[Activity] Look through the listing below for the string "inversion". Show each line where it occurs.

[Source data]
Lemma to_Hrep_step_inequality (A : list (list Q)) (b : list Q) (g : Hrep_gen) :
  is_equation g = false ->
  to_Hrep_step (A, b) g = (A ++ [vneg (gen_A g)], b ++ [gen_b g]).
Proof.
  intro H. unfold to_Hrep_step. now rewrite H.
Qed.

Lemma Q2R_one : Q2R 1 = 1.
Proof. unfold Q2R. simpl. lra. Qed.

Lemma Q2R_minus_one : Q2R (-1) = -1.
Proof. unfold Q2R. simpl. lra. Qed.

(** C1: on the polytope [{x : x = 1}], whose only generator is the equation
    [[-1, 1]], the default mode returns the rows [-1] and [+1] with the
    bound [-1] on both: the point [1] of the polytope violates the second
    row, [x <= -1].  (The conversion to doubles is only assumed exact on
    [1] and [-1].) *)
Theorem polyhedron_to_Hrep_equation_bound (RDF_round : Q -> Q) :
  (RDF_round 1 == 1)%Q ->
  (RDF_round (-1) == -1)%Q ->
  polyhedron_to_Hrep RDF_round P_point false
  = Hrep2 {| base_ring := RDF; ncols := 1;
             rows := [[RDF_round (-1)%Q]; [RDF_round 1%Q]] |}
          {| vbase_ring := RDF; entries := [RDF_round (-1)%Q; RDF_round (-1)%Q] |} /\
  Forall (gen_holds (fun _ => 1)) (Hrepresentation P_point) /\
  ~ Hrep_holds {| base_ring := RDF; ncols := 1;
                  rows := [[RDF_round (-1)%Q]; [RDF_round 1%Q]] |}
               {| vbase_ring := RDF; entries := [RDF_round (-1)%Q; RDF_round (-1)%Q] |}
               (fun _ => 1).
Proof.
  intros H1 Hm1. split; [reflexivity|]. split.
  - constructor; [|constructor].
    unfold gen_holds. simpl. rewrite Q2R_one, Q2R_minus_one. lra.
  - unfold Hrep_holds. simpl. intro H.
    inversion H as [|r1 b1 rs bs _ H2]; subst.
    inversion H2 as [|r2 b2 rs' bs' Hrow _]; subst.
    simpl in Hrow.
    rewrite (Qeq_eqR _ _ H1), (Qeq_eqR _ _ Hm1), Q2R_one, Q2R_minus_one in Hrow.
    lra.
Qed.

Lemma polyhedron_to_Hrep_equation_bound_witness :
  polyhedron_to_Hrep (fun q => q) P_point false
  = Hrep2 {| base_ring := RDF; ncols := 1; rows := [[(-1)%Q]; [1%Q]] |}
          {| vbase_ring := RDF; entries := [(-1)%Q; (-1)%Q] |} /\
  Forall (gen_holds (fun _ => 1)) (Hrepresentation P_point) /\
  ~ Hrep_holds {| base_ring := RDF; ncols := 1; rows := [[(-1)%Q]; [1%Q]] |}
               {| vbase_ring := RDF; entries := [(-1)%Q; (-1)%Q] |}
               (fun _ => 1).
Proof.
  apply (polyhedron_to_Hrep_equation_bound (fun q => q)); reflexivity.
Defined.

(** *** polyhedron_from_Hrep *)

Lemma copy_is_not_bound : name_bound "copy" = false.
Proof. reflexivity. Qed.

Lemma cast_by_index_total (R : ring) (RDF_round : Q -> Q) (b : list Q) (m : nat) :
  (m <= List.length b)%nat ->
  exists l, cast_by_index RDF_round R b (seq 0 m) = Ok l.
Proof.
  intro Hm.
  assert (H : forall range, Forall (fun i => (i < List.length b)%nat) range ->
            exists l, cast_by_index RDF_round R b range = Ok l).
  { induction range as [|i range IH]; intro HF.
    - now exists [].
    - inversion HF as [|? ? Hi HF']; subst. simpl.
      destruct (nth_error b i) as [bi|] eqn:E.
      + destruct (IH HF') as [l ->]. now eexists.
      + apply nth_error_None in E. lia. }
  apply H. apply Forall_forall. intros i Hi. apply in_seq in Hi. lia.
Qed.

[Output]
    inversion H as [|r1 b1 rs bs _ H2]; subst.
    inversion H2 as [|r2 b2 rs' bs' Hrow _]; subst.
    - inversion HF as [|? ? Hi HF']; subst. simpl.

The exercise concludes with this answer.